Until recently, what are known inside Meta as privacy and integrity reviews were conducted almost entirely by human evaluators.

But now, according to internal company documents obtained by NPR, up to 90% of all risk assessments will soon be automated.

In practice, this means things like critical updates to Meta's algorithms, new safety features and changes to how content is allowed to be shared across the company's platforms will be mostly approved by a system powered by artificial intelligence — no longer subject to scrutiny by staffers tasked with debating how a platform change could have unforeseen repercussions or be misused.

Inside Meta, the change is being viewed as a win for product developers, who will now be able to release app updates and features more quickly. But current and former Meta employees fear the new automation push comes at the cost of allowing AI to make tricky determinations about how Meta's apps could lead to real world harm.

"Insofar as this process functionally means more stuff launching faster, with less rigorous scrutiny and opposition, it means you're creating higher risks," said a former Meta executive who requested anonymity out of fear of retaliation from the company. "Negative externalities of product changes are less likely to be prevented before they start causing problems in the world."

Meta said in a statement that it has invested billions of dollars to support user privacy.
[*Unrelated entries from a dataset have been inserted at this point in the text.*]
(** * The broadcaster *)

Definition subs_of (h : Heap) (c : nat) : list nat := default [] (cores h !! c).
Definition with_subs (h : Heap) (c : nat) (subs : list nat) : Heap := mk_heap (queues h) (<[c := subs]> (cores h)) (fresh h).
Definition subscribe (h : Heap) (c : nat) : nat * Heap :=
  let '(q, h) := alloc_queue h in (q, with_subs h c (subs_of h c ++ [q])).
(** The new core and its first subscriber. *)
Definition local_broadcaster (h : Heap) : nat * nat * Heap :=
  let c := fresh h in
  let h := mk_heap (queues h) (<[c := []]> (cores h)) (S c) in
  let '(q, h) := subscribe h c in (c, q, h).
(** The loop of [LocalEventSender::send]: the deliveries, and the indices of
    the dead. *)
Fixpoint deliver (h : Heap) (v : T) (idx : nat) (subs : list nat) (dead : list nat) : Heap * list nat :=
  match subs with
  | [] => (h, dead)
  | q :: rest =>
      match upgrade h q with
      | Some _ => deliver (push_back h q v) v (S idx) rest dead
      | None => deliver h v (S idx) rest (dead ++ [idx])
      end
  end.
(** [Vec::swap_remove], for an index in range. *)
Definition swap_remove (l : list nat) (idx : nat) : list nat :=
  match last l with
  | Some x => take (pred (length l)) (<[idx := x]> l)
  | None => l
  end.
Definition event_send (h : Heap) (c : nat) (v : T) : Heap :=
  let '(h', dead) := deliver h v 0 (subs_of h c) [] in
  with_subs h' c (fold_left swap_remove (rev dead) (subs_of h c)).
Definition subscriber_count (h : Heap) (c : nat) : nat := length (subs_of h c).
Since 2012, Meta has been under the watch of the Federal Trade Commission after the agency reached an agreement with the company over how it handles users' personal information. As a result, privacy reviews for products have been required, according to current and former Meta employees.

In its statement, Meta said the product risk review changes are intended to streamline decision-making, adding that "human expertise" is still being used for "novel and complex issues," and that only "low-risk decisions" are being automated.

But internal documents reviewed by NPR show that Meta is considering automating reviews for sensitive areas including AI safety, youth risk and a category known as integrity that encompasses things like violent content and the spread of falsehoods.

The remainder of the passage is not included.